Study on low intensity aeration oxygenation model and optimization for shallow water

Abstract

Aeration/oxygenation is an effective measure to improve self-purification capacity in shallow water treatment while high energy consumption, high noise and expensive management refrain the development and the application of this process. Based on two-film theory, the theoretical model of the three-dimensional partial differential equation of aeration in shallow water is established. In order to simplify the equation, the basic assumptions of gas-liquid mass transfer in vertical direction and concentration diffusion in horizontal direction are proposed based on engineering practice and are tested by the simulation results of gas holdup which are obtained by simulating the gas-liquid two-phase flow in aeration tank under low-intensity condition.
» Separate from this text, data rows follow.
Lemma showToast_page m s : page_view (showToast m s) = page_view s.
Proof. reflexivity. Qed.
Lemma setTimeout_page c d s : page_view (snd (setTimeout c d s)) = page_view s.
Proof. reflexivity. Qed.
Lemma updateTranslationCards_page s : page_view (updateTranslationCards s) = page_view s.
Proof. unfold updateTranslationCards. by rewrite fold_left_view. Qed.
Lemma clearTimeout_page h s : page_view (clearTimeout h s) = page_view s.
Proof. unfold clearTimeout. by case_match. Qed.
Lemma scheduleTranslation_page t s : page_view (scheduleTranslation t s) = page_view s.
Proof.
  unfold scheduleTranslation. rewrite <- (clearTimeout_page (translateTimer s) s).
  generalize (clearTimeout (translateTimer s) s). done.
Qed.
Lemma translateAll_resume_page b rs s :
  page_view (translateAll_resume b rs s) = page_view s.
Proof.
  unfold translateAll_resume. rewrite fold_left_view; [done|].
  intros x lr. unfold show_result. by repeat case_match.
Qed.
Lemma settle_page b os s : page_view (settle b os s) = page_view s.
Proof.
  unfold settle. repeat case_match; try done. by rewrite translateAll_resume_page.
Qed.
Lemma clear_cards_page s : page_view (clear_cards s) = page_view s.
Proof.
  unfold clear_cards. generalize (translationCards s). intros m.
  induction m as [|l el m Hl Hfold IH] using map_first_key_ind.
  - by rewrite map_fold_empty.
  - rewrite map_fold_insert_first_key by done. by rewrite <- IH.
Qed.
Lemma removeOldestEmoji_page s : page_view (removeOldestEmoji s) = page_view s.
Proof. unfold removeOldestEmoji. by case_match. Qed.
Lemma addEmojiParticle_page env v s : page_view (addEmojiParticle env v s) = page_view s.
Proof.
  unfold addEmojiParticle. fold (evict s).
  transitivity (page_view (evict s)); [reflexivity|].
  unfold evict. case_match; [apply removeOldestEmoji_page | done].
Qed.
Lemma addTextParticle_page w s : page_view (addTextParticle w s) = page_view s.
Proof. unfold addTextParticle. by case_match. Qed.
Lemma float_due_page span s : page_view (float_due span s) = page_view s.
Proof. unfold float_due. by case_match. Qed.
Lemma fade_due_page span s : page_view (fade_due span s) = page_view s.
Proof. unfold fade_due. by case_match. Qed.
Lemma text_fade_due_page span s : page_view (text_fade_due span s) = page_view s.
Proof. unfold text_fade_due. by case_match. Qed.
Lemma remove_due_page span s : page_view (remove_due span s) = page_view s.
Proof. unfold remove_due. by case_match. Qed.
#[local] Hint Rewrite showToast_page setTimeout_page updateTranslationCards_page
  clearTimeout_page scheduleTranslation_page
  translateAll_resume_page settle_page clear_cards_page removeOldestEmoji_page
  addEmojiParticle_page addTextParticle_page float_due_page fade_due_page
  text_fade_due_page remove_due_page : page.
(** *** The dashboard page *)

(** [handleMonthSelect]: [setFilters({ ...filters, selectedMonth: month })] *)
Definition handleMonthSelect (filters : DashboardFilterState) (month : string)
  : DashboardFilterState :=
  mkFilters (dateRange filters) (Some month) (branches filters)
    (channels filters) (daysOfWeek filters).

(** *** The monthly report *)

Module MonthlyReports.

(** One entry of [monthsMap]. *)
Record entry : Type := mkEntry {
  sales : float;
  orders : float;
  target : float;
  records : list SalesRecord
}.

(** The key under which a record is counted: the first seven characters of
    its date, when the date is there and has at least seven. *)
Definition monthKey (record : SalesRecord) : option string :=
  match date record with
  | None => None
  | Some d =>
      if String.eqb d "" then None
      else
        let monthKey := substring 0 7 d in
        if (String.length monthKey <? 7)%nat then None else Some monthKey
  end.

Section Loop.

Context {host : Host}.

(** The callback of [salesData.forEach].  [None] is a thrown TypeError: the
    key [valueOf] finds the method every object inherits, so no entry is
    created and the [records.push] on that method fails. *)
Definition addRecord (monthsMap : gmap string entry) (record : SalesRecord)
  : option (gmap string entry) :=
  match monthKey record with
  | None => Some monthsMap
  | Some key =>
      if String.eqb key "valueOf" then None
      else
        let e := default (mkEntry 0 0 0 []) (monthsMap !! key) in
        Some (<[key :=
                  mkEntry
                    (sales e + monthlyNumber (sales_value record))
                    (orders e + monthlyNumber (orders_count record))
                    (target e + monthlyNumber (target_value record))
                    (records e ++ [record])%list]> monthsMap)
  end.

(** [monthsMap] after the loop over [salesData]. *)
Definition monthsMap (salesData : list SalesRecord)
  : option (gmap string entry) :=
  fold_left
    (λ acc record,
       match acc with
       | Some m => addRecord m record
       | None => None
       end)
    salesData (Some ∅).

End Loop.

(** The [achievement] of a month's card. *)
Definition achievement (e : entry) : float :=
  if Js.gt0 (target e) then (sales e / target e * 100)%float else 0%float.

End MonthlyReports.

(** *** The administrator test *)

Module IsAdmin.

(** [toLowerCase] on a string of one-byte characters: the letters A to Z
    move to a to z, every other character stays (no character outside A to
    Z lower-cases to a character of the administrator's address). *)
Definition lowerAscii (c : ascii) : ascii :=
  let n := nat_of_ascii c in
  if (65 <=? n)%nat && (n <=? 90)%nat then ascii_of_nat (n + 32) else c.

Fixpoint toLowerCase (s : string) : string :=
  match s with
  | EmptyString => EmptyString
  | String c s' => String (lowerAscii c) (toLowerCase s')
  end.

Definition isAdmin (userEmail : option string) : bool :=
  match userEmail with
  | None => false
  | Some email =>
      if String.eqb email "" then false
      else String.eqb (toLowerCase email) "admin@cstore.com"
  end.

End IsAdmin.

(** *** The targets hook *)

Module UseTargets.

(** [s.padStart(targetLength, pad)] for a one-character [pad]. *)
Definition padStart (targetLength : nat) (pad : ascii) (s : string) : string :=
  string_of_list_ascii (repeat pad (targetLength - String.length s)) +:+ s.

(** [getCurrentMonth], from the full year and the month index (0 to 11)
    that [new Date()] reports; [pretty] is the decimal form of an integer,
    as [String(n)] and template literals give it. *)
Definition getCurrentMonth (fullYear monthIndex : Z) : string :=
  pretty fullYear +:+ "-" +:+ padStart 2 "0" (pretty (monthIndex + 1)%Z).

(** The rows [initializeDefaultTargets] hands to [updateTargets] and then to
    the upsert: a target of 0 for every enumerated branch, for the month. *)
Definition defaultTargets {host : Host} : list (string * float) :=
  map (λ branch, (branch, 0%float)) BRANCHES.

Definition upsertData (targets : list (string * float)) (targetMonth : string)
  : list BranchTarget.t :=
  map (λ t, BranchTarget.mk t.1 targetMonth t.2) targets.

End UseTargets.

(** *** Fetching and uploading *)

Module Hook.

(** What a failed call throws or returns as its error: an [Error] instance,
    another object with optional [message] and [details], or a string. *)
Inductive Thrown : Type :=
| ThrownError (message : string) (details : option string)
| ThrownObject (message details : option string)
| ThrownString (s : string).

(** What the page can observe of a call of the hook, in order: the requests
    sent to the store and the toasts shown.  [DeleteAll] is the delete of
    every row whose id is not the all-zero id, [Select] the select of every
    row ordered by date; the console output is left out. *)
Inductive Event : Type :=
| GetSession
| DeleteAll
| Insert (chunk : list SalesRecord)
| Select
| Toast (title description : string) (destructive : bool).

(** The state the hook keeps about the records. *)
Record State : Type := mkState {
  salesData : list SalesRecord;
  isLoading : bool;
  error : option string
}.

(** The answer to the select: rows (or null), or an error. *)
Inductive FetchResponse : Type :=
| FetchRows (data : option (list SalesRecord))
| FetchError (err : Thrown).

(** [err instanceof Error ? err.message : 'Failed to fetch data'] *)
Definition fetchErrorMessage (err : Thrown) : string :=
  match err with
  | ThrownError message _ => message
  | _ => "Failed to fetch data"
  end.

(** [fetchData] up to its await: loading, error cleared. *)
Definition fetchStart (st : State) : State :=
  mkState (salesData st) true None.

(** [fetchData] from the answer on. *)
Definition fetchEnd (response : FetchResponse) (st : State)
  : State * list Event :=
  match response with
  | FetchRows data => (mkState (default [] data) false (error st), [])
  | FetchError err =>
      (mkState (salesData st) false (Some (fetchErrorMessage err)),
       [Toast "Error" (fetchErrorMessage err) true])
  end.

Definition fetchData (response : FetchResponse) (st : State)
  : State * list Event :=
  let '(st', toasts) := fetchEnd response (fetchStart st) in
  (st', Select :: toasts).

(** The answers of the store during one upload; [insertError i] is the
    answer to the insert of the chunk that starts at index [i]. *)
Record Backend : Type := mkBackend {
  sessionResult : Thrown + bool;
  deleteError : option Thrown;
  insertError : nat → option Thrown;
  refetch : FetchResponse
}.

Definition CHUNK_SIZE : nat := 500.

(** A string is truthy when it is not empty. *)
Definition truthy (s : option string) : option string :=
  match s with
  | Some s' => if String.eqb s' "" then None else Some s'
  | None => None
  end.

(** [err?.message || err?.details ||
     (typeof err === 'string' ? err : 'Failed to upload data')] *)
Definition uploadErrorMessage (err : Thrown) : string :=
  match err with
  | ThrownString s => s
  | ThrownError message details =>
      match truthy (Some message), truthy details with
      | Some m, _ => m
      | None, Some d => d
      | None, None => "Failed to upload data"
      end
  | ThrownObject message details =>
      match truthy message, truthy details with
      | Some m, _ => m
      | None, Some d => d
      | None, None => "Failed to upload data"
      end
  end.
(** [main], with the two prompt texts as parameters. *)
Definition main (system_message travel_input : string) (stdin : list string) (w : World)
  : option (Session Args World * result unit) :=
  let s := mkSession [] [] w O in
  let s := session_print (Printed (str_repeat "=" 80)) s in
  let s := session_print (Printed "AI Travel Planning Agent (LangChain 1.2.7)") s in
  let s := session_print (Printed (str_repeat "=" 80)) s in
  let s := session_print (Printed "") s in
  let s := session_print (Printed "TRAVEL REQUEST:") s in
  let s := session_print (Printed travel_input) s in
  let s := session_print (Printed (nl +:+ str_repeat "=" 80 +:+ nl)) s in
  let s := session_append (SystemMessage system_message) s in
  let s := session_append (HumanMessage travel_input) s in
  match session_run_agent s with
  | Some (s, Ok _) =>
      match last_content (session_messages s) with
      | Ok final_message =>
          let s := session_print (Printed (nl +:+ "TRAVEL PLAN:")) s in
          let s := session_print (Printed final_message) s in
          let s := session_print (Printed (nl +:+ str_repeat "=" 80 +:+ nl)) s in
          let s := session_print (Printed "Ask follow-up questions (type 'quit' to exit):") s in
          let s := session_print (Printed (str_repeat "-" 80)) s in
          follow_up_loop stdin s
      | Raise e => Some (s, Raise e)
      end
  | Some (s, Raise e) => Some (s, Raise e)
  | None => None
  end.

End Main.

(** ** Further auxiliary definitions *)

(** A message that ends a run normally: an assistant turn without requests. *)
Definition is_final_answer {Args : Type} (m : Message Args) : bool :=
  match m with
  | AIMessage response => match tool_calls response with [] => true | _ => false end
  | _ => false
  end.

(** A model that asks for at least one tool on every turn. *)
Definition model_always_requests {Args World : Type} (llm : Model Args World) : Prop :=
  forall w msgs, exists w' response,
    llm w msgs = (w', Ok response) /\ tool_calls response <> [].

(** What one request makes the loop print. *)
Definition request_output {Args World : Type}
  (tool_map : gmap string (Tool Args World)) (tool_call : ToolCall Args) : list (Output Args) :=
  CallingTool (tc_name tool_call) (tc_args tool_call)
  :: (if is_registered tool_map tool_call then [] else [ToolNotFound (tc_name tool_call)]).

(** A session outcome without what was printed: the conversation, the
    world, the number of model invocations, and how the session ended. *)
Definition outcome_core {Args World : Type}
  (outcome : option (Session Args World * result unit))
  : option (list (Message Args) * World * nat * result unit) :=
  match outcome with
  | Some (s, r) => Some (session_messages s, session_world s, session_llm_calls s, r)
  | None => None
  end.
(** Data that comes from outside the program, or goes out of it other
    than to the output area of the notebook. *)
Definition is_external (e : effect) : bool :=
  match e with
  | ReadFile _ _ | WriteFile _ _ | BundledData _ | UserInput _ _ => true
  | Compute | Display | LoadCode _ | LocalCode _ => false
  end.

(** The notebook on object-oriented programming. *)
Definition oop_notebook : list (nat * list call) :=
  [(2, [Lib "builtins.print"; Lib "builtins.dir"]);
   (4, [Lib "builtins.print"; Local "f"]);
   (6, [Lib "builtins.range"; Lib "builtins.print"]);
   (10, [Import "math"; Import "numpy"; Lib "builtins.print"]);
   (17, [Local "MyClass"; Lib "builtins.print"; Local "f"]);
   (18, [Lib "builtins.print"]);
   (20, [Lib "builtins.print"]);
   (21, [Local "Complex"]);
   (22, [Local "Complex"]);
   (24, [Local "generic_method"]);
   (25, [Local "generic_method"]);
   (27, [Lib "builtins.print"]);
   (31, [Local "Dog"; Lib "builtins.print"]);
   (33, [Lib "list.append"; Local "Dog"; Local "add_trick";
        Lib "builtins.print"]);
   (35, [Lib "str.maketrans"; Lib "str.translate"; Lib "builtins.len"]);
   (36, [Local "Dna"; Local "reverse_complement"]);
   (37, [Local "Protein"; Local "reverse_complement"]);
   (38, [Local "Protein"; Local "get_exon_length"]);
   (40, [Lib "builtins.bool"]);
   (41, [Local "BetterInt"; Local "is_odd"]);
   (43, [Local "Reverser"; Lib "builtins.print"; Local "get_reverse"]);
   (45, [Local "Reverser"; Lib "builtins.print"; Local "get_reverse"]);
   (47, [Lib "builtins.print"]);
   (51, [Lib "int.__add__"]);
   (53, [Local "Protein"; Lib "builtins.dir"]);
   (55, [Local "Protein"]);
   (56, [Lib "builtins.len"]);
   (57, [Local "Protein"]);
   (61, [Local "sum_two_things"]);
   (62, [Local "sum_two_things"])].
(* ------------------------------------------------------------------ *)
(** ** The PathSet operations *)

(** C1. For every world whose selection [S] has no duplicates and every
    dialog result [I], the selection after the file-dialog merge has no
    duplicates, has exactly the elements of [S] and of [I], starts with [S]
    in its order, and continues with the elements of [I], in order, that
    are neither in [S] nor earlier in [I]. *)
Theorem addMany_dedup_merge (w : world) (incoming : list string) :
  NoDup (paths w) ->
  let merged := paths (PathSet.addMany w incoming) in
  NoDup merged
  /\ (forall x, In x merged <-> In x (paths w) \/ In x incoming)
  /\ merged = paths w ++ appended (paths w) [] incoming.
Proof.
  intros HS merged.
  assert (Hm : merged = merge (paths w) incoming).
  { subst merged. unfold PathSet.addMany. destruct incoming as [|x incoming].
    - now rewrite handleAddFiles_resume_empty.
    - rewrite handleAddFiles_resume_run by discriminate.
      unfold paths. cbn [arrays selectedPaths]. apply deref_new. }
  rewrite Hm. split; [|split].
  - now apply merge_NoDup.
  - intros x. apply merge_In.
  - apply merge_appended. intros y. simpl. now rewrite orb_false_r.
Qed.

Lemma addMany_dedup_merge_witness :
  let w := mount ["a.txt"; "b.txt"] "http://localhost:5167" in
  let incoming := ["b.txt"; "c.txt"; "c.txt"; "a.txt"; "d.txt"] in
  NoDup (paths w)
  /\ paths (PathSet.addMany w incoming) = ["a.txt"; "b.txt"; "c.txt"; "d.txt"]
  /\ NoDup (paths (PathSet.addMany w incoming)).
Proof.
  assert (H : NoDup (paths (mount ["a.txt"; "b.txt"] "http://localhost:5167"))).
  { unfold paths, mount, deref. simpl.
    repeat constructor; simpl; intuition discriminate. }
  split; [exact H|]. split; [reflexivity|].
  exact (proj1 (addMany_dedup_merge _ ["b.txt"; "c.txt"; "c.txt"; "a.txt"; "d.txt"] H)).
Defined.

Lemma addOne_present (w : world) (p : string) :
  In p (paths w) -> PathSet.addOne w p = w.
Proof.
  intros Hp. unfold PathSet.addOne, handleAddFolder_resume.
  destruct (truthy p); [|reflexivity].
  run_handler. fold (paths w).
  apply includes_In in Hp. now rewrite Hp.
Qed.

Lemma addOne_absent (w : world) (p : string) :
  ~ In p (paths w) ->
  paths (PathSet.addOne w p) = if truthy p then paths w ++ [p] else paths w.
Proof.
  intros Hp. unfold PathSet.addOne, handleAddFolder_resume.
  destruct (truthy p); [|reflexivity].
  run_handler. fold (paths w).
  apply includes_not_In in Hp. rewrite Hp.
  run_handler. unfold paths at 1. run_handler.
  fold (paths w). apply deref_new.
Qed.

Lemma remove_paths (w : world) (p : string) :
  paths (PathSet.remove w p) = filter (fun q => negb (String.eqb q p)) (paths w).
Proof.
  unfold PathSet.remove, handleRemovePath, paths at 1.
  run_handler. fold (paths w). apply deref_new.
Qed.

(** C6. Adding, through the folder dialog, a path that is already selected
    leaves the selection as it was (and the rest of the world with it). *)
Theorem addOne_idempotent (w : world) (p : string) :
  In p (paths w) ->
  paths (PathSet.addOne w p) = paths w /\ PathSet.addOne w p = w.
Proof.
  intros Hp. rewrite (addOne_present w p Hp). now split.
Qed.
Lemma parse_i32_show n : (n ≤ 2147483647)%N → parse_i32 (show_Z (Z.of_N n)) = Some (Z.of_N n).
Proof.
  intros Hn. rewrite show_Z_of_N. pose proof (parse_show_N _ _ Hn) as Hp.
  destruct (show_N_head n) as (c & s & E & Hc). rewrite E in *. unfold parse_i32.
  destruct (decide (c = "-"%char)) as [->|Hm]; [done|].
  assert ((match c :: s with "-"%char :: d => match d with [] => None | "+"%char :: _ => None
    | _ => match digits_value 0 d with Some n => if (n <=? 2147483648)%N then Some (- Z.of_N n)%Z else None | None => None end end
    | _ => Z.of_N <$> parse_unsigned 2147483647 (c :: s) end) = Z.of_N <$> parse_unsigned 2147483647 (c :: s)) as ->.
  { destruct c as [[] [] [] [] [] [] [] []]; done. }
  by rewrite Hp.
Qed.

(** *** Ordering strings and sorting ([sort_by(|a, b| a.name.cmp(&b.name))], a stable sort) *)
Fixpoint str_leb (a b : str) : bool :=
  match a, b with
  | [], _ => true
  | _ :: _, [] => false
  | c :: a, d :: b => if (byte c =? byte d)%N then str_leb a b else (byte c <? byte d)%N
  end.

Lemma str_leb_refl a : str_leb a a = true.
Proof. induction a as [|c a IH]; [done|]. simpl. by rewrite N.eqb_refl. Qed.

Lemma str_leb_total a b : str_leb a b = true ∨ str_leb b a = true.
Proof.
  revert b. induction a as [|c a IH]; intros [|d b]; simpl; auto.
  rewrite (N.eqb_sym (byte d)). destruct (byte c =? byte d)%N eqn:E; [apply IH|].
  apply N.eqb_neq in E. rewrite !N.ltb_lt. lia.
Qed.

Lemma str_leb_trans a b c : str_leb a b = true → str_leb b c = true → str_leb a c = true.
Proof.
  revert b c. induction a as [|x a IH]; intros [|y b] [|z c]; simpl; try done.
  repeat match goal with |- context [(byte ?p =? byte ?q)%N] => destruct (N.eqb_spec (byte p) (byte q)) end;
    rewrite ?N.ltb_lt; try congruence; try lia. apply IH.
Qed.

Lemma str_leb_antisym a b : str_leb a b = true → str_leb b a = true → a = b.
Proof.
  revert b. induction a as [|c a IH]; intros [|d b]; simpl; try done.
  rewrite (N.eqb_sym (byte d)). destruct (N.eqb_spec (byte c) (byte d)) as [E|E].
  - intros H1 H2. f_equal; [by apply byte_inj|by apply IH].
  - rewrite !N.ltb_lt. lia.
Qed.

Section sorting.
Context {A : Type} (key : A → str).

Fixpoint insert_by (x : A) (l : list A) : list A :=
  match l with
  | [] => [x]
  | y :: l' => if str_leb (key x) (key y) then x :: l else y :: insert_by x l'
  end.
Definition sort_by (l : list A) : list A := foldr insert_by [] l.

Definition key_le (x y : A) : Prop := str_leb (key x) (key y) = true.

Lemma insert_by_perm x l : insert_by x l ≡ₚ x :: l.
Proof.
  induction l as [|y l IH]; [done|]. simpl. destruct (str_leb _ _); [done|]. rewrite IH. apply Permutation_swap.
Qed.

Lemma sort_by_perm l : sort_by l ≡ₚ l.
Proof. induction l as [|x l IH]; [done|]. simpl. by rewrite insert_by_perm, IH. Qed.
(* ===== verification/Capability.v ===== *)
(** * From policy to capability set ([src/policy/capability_set.rs])

    [to_capability_plan] drops the origins; [to_capability_set] replays a plan
    through the [nono] library's builder, refusing a plan that denies
    something inside a grant and a project grant that symlinks out of the
    project.  The builder is an interface ([CapBuilder]); the theorems are
    proved for every implementation of it, through the recording one. *)

From S2P Require Import Prelude Paths ProviderKind Manifest Validate Policy.

#[local] Set Default Proof Using "Type".

(** ** The plan *)

Record CapabilityPlan := {
  plan_allow : list str;
  plan_read : list str;
  plan_deny : list str;
  plan_block : bool;
  plan_ports : list N;
  plan_proxy_port : option N;
  plan_sockets : list str;
  plan_signal_mode : str;
}.

Definition to_capability_plan (c : CompiledPolicy) : CapabilityPlan :=
  {| plan_allow := av_value <$> filesystem_allow c;
     plan_read := av_value <$> filesystem_read c;
     plan_deny := av_value <$> filesystem_deny c;
     plan_block := network_block c;
     plan_ports := ap_value <$> network_ports c;
     plan_proxy_port := network_proxy_port c;
     plan_sockets := av_value <$> unix_socket_bind c;
     plan_signal_mode := signal_mode c |}.

(** ** The [nono] builder *)

Inductive AccessMode := ModeRead | ModeReadWrite.

(** The calls the program makes on a [CapabilitySet]. *)
Inductive cap_call :=
| AllowPath (path : str) (mode : AccessMode)
| AllowFile (path : str) (mode : AccessMode)
| ProxyOnly (port : N)
| BlockNetwork
| NetworkAllowAll
| AllowLocalhostPort (port : N)
| AllowUnixSocket (path : str)
| SetSignalIsolated.

(** A builder: the empty set and the effect of each call, which may fail. *)
Class CapBuilder (caps : Type) := {
  cap_new : caps;
  cap_apply : caps → cap_call → result str caps;
}.

(** The builder that records the calls. *)
#[export] Instance recorder : CapBuilder (list cap_call) :=
  {| cap_new := []; cap_apply cs c := Ok (cs ++ [c]) |}.

Inductive CapabilitySetError :=
| DenyOverlapsAllow (deny allow : str)
| SymlinkEscapesProjectRoot (value canonical_target : str)
| Canonicalize (value source : str)
| Backend (e : str)
| UnreachableSignalMode (mode : str).

(** [Path::starts_with]: by components. *)
Definition std_components (p : str) : bool * list str :=
  (starts_with "/" p, List.filter keep_segment (split_on SLASH p)).
Definition path_starts_with (p base : str) : bool :=
  let '(pa, pc) := std_components p in
  let '(ba, bc) := std_components base in
  bool_decide (pa = ba) && bool_decide (take (length bc) pc = bc).

Section to_capability_set.
(** [HOME] ([unwrap_or_default]) and the file-system queries of [grant]. *)
Context (home : str) (exists_path is_dir : str → bool) (canonicalize : str → result str str).

(** [resolve]: the path on this host, and whether it is project-relative. *)
Definition resolve (value project_root : str) : str * bool :=
  if bool_decide (value = ("~" : str)) then (home, false)
  else match strip_prefix "~/" value with
       | Some rest => (path_join home rest, false)
       | None => if starts_with "/" value then (value, false)
                 else (path_join project_root value, true)
       end.

Definition check_no_deny_overlaps_allow (plan : CapabilityPlan) : result CapabilitySetError unit :=
  try_for_each (λ deny,
    try_for_each (λ allow,
      if is_within deny allow then Err (DenyOverlapsAllow deny allow) else Ok tt)
      (plan_allow plan ++ plan_read plan)) (plan_deny plan).

(** The symlink check of [grant]: [Some e] is its early return. *)
Definition escape_check (value resolved project_root : str) : result CapabilitySetError unit :=
  match canonicalize resolved with
  | Err source => Err (Canonicalize value source)
  | Ok canonical_target =>
      match canonicalize project_root with
      | Err source => Err (Canonicalize DOT source)
      | Ok canonical_root =>
          if path_starts_with canonical_target canonical_root then Ok tt
          else Err (SymlinkEscapesProjectRoot value canonical_target)
      end
  end.

Section builder.
Context {caps : Type} `{CapBuilder caps}.

Definition call (c : caps) (k : cap_call) : result CapabilitySetError caps := map_err Backend (cap_apply c k).

Definition grant (mode : AccessMode) (project_root : str) (c : caps) (value : str)
  : result CapabilitySetError caps :=
  let '(resolved, is_project_relative) := resolve value project_root in
  if negb (exists_path resolved) then Ok c
  else
    match (if is_project_relative then escape_check value resolved project_root else Ok tt) with
    | Err e => Err e
    | Ok _ => call c (if is_dir resolved then AllowPath resolved mode else AllowFile resolved mode)
    end.

Definition network_call (plan : CapabilityPlan) : cap_call :=
  match plan_proxy_port plan with
  | Some port => ProxyOnly port
  | None => if plan_block plan then BlockNetwork else NetworkAllowAll
  end.

Definition to_capability_set (plan : CapabilityPlan) (project_root : str) : result CapabilitySetError caps :=
  _ ← check_no_deny_overlaps_allow plan;
  c ← try_fold (grant ModeReadWrite project_root) cap_new (plan_allow plan);
  c ← try_fold (grant ModeRead project_root) c (plan_read plan);
  c ← call c (network_call plan);
  c ← try_fold (λ c port, call c (AllowLocalhostPort port)) c (plan_ports plan);
  c ← try_fold (λ c socket, call c (AllowUnixSocket socket)) c (plan_sockets plan);
  if bool_decide (plan_signal_mode plan = SIGNAL_MODE) then call c SetSignalIsolated
  else Err (UnreachableSignalMode (plan_signal_mode plan)).
End builder.

(** ** Every builder sees the recorded calls *)

Fixpoint replay {caps} `{CapBuilder caps} (c : caps) (ks : list cap_call) : result str caps :=
  match ks with
  | [] => Ok c
  | k :: ks => match cap_apply c k with Ok c' => replay c' ks | Err e => Err e end
  end.

(** The body of [to_capability_set] as one loop over steps. *)
Inductive cap_step := GrantStep (mode : AccessMode) (value : str) | CallStep (k : cap_call).

Definition plan_steps (plan : CapabilityPlan) : list cap_step :=
  (GrantStep ModeReadWrite <$> plan_allow plan) ++ (GrantStep ModeRead <$> plan_read plan)
  ++ [CallStep (network_call plan)]
  ++ ((λ p, CallStep (AllowLocalhostPort p)) <$> plan_ports plan)
  ++ ((λ s, CallStep (AllowUnixSocket s)) <$> plan_sockets plan) ++ [CallStep SetSignalIsolated].

(** What a step does, whatever the builder: an error of devcroft's own, no
    call, or one call. *)
Definition step_effect (root : str) (s : cap_step) : result CapabilitySetError (option cap_call) :=
  match s with
  | CallStep k => Ok (Some k)
  | GrantStep mode value =>
      let '(resolved, rel) := resolve value root in
      if negb (exists_path resolved) then Ok None
      else match (if rel then escape_check value resolved root else Ok tt) with
           | Err e => Err e
           | Ok _ => Ok (Some (if is_dir resolved then AllowPath resolved mode else AllowFile resolved mode))
           end
  end.

Section refinement.
Context {caps : Type} `{CapBuilder caps}.
Implicit Types c : caps.

Definition do_step (root : str) (c : caps) (s : cap_step) : result CapabilitySetError caps :=
  match s with CallStep k => call c k | GrantStep mode value => grant mode root c value end.

Lemma do_step_effect root c s :
  do_step root c s =
  match step_effect root s with Ok (Some k) => call c k | Ok None => Ok c | Err e => Err e end.
Proof.
  destruct s as [mode value|k]; [|done]. simpl. unfold grant.
  destruct (resolve value root) as [resolved rel]. destruct (negb _); [done|].
  by destruct (if rel then _ else _).
Qed.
Based on the basic assumptions and the theory of shallow permeability, the model of three-dimensional partial differential equations is simplified and the calculation model of low-intensity aeration oxygenation is obtained. The model is verified through comparing the aeration experiment. Conclusions as follows: (1)The calculation model of gas-liquid mass transfer in vertical direction and concentration diffusion in horizontal direction can reflect the process of aeration well; (2) Under low-intensity conditions, the long-term aeration and oxygenation is theoretically feasible to enhance the self-purification capacity of water bodies; (3) In the case of the same total aeration intensity, the effect of multipoint distributed aeration on the diffusion of oxygen concentration in the horizontal direction is obvious; (4) In the shallow water treatment, reducing the volume of aeration equipment with the methods of miniaturization, array, low-intensity, mobilization to overcome the high energy consumption, large size, noise and other problems can provide a good reference.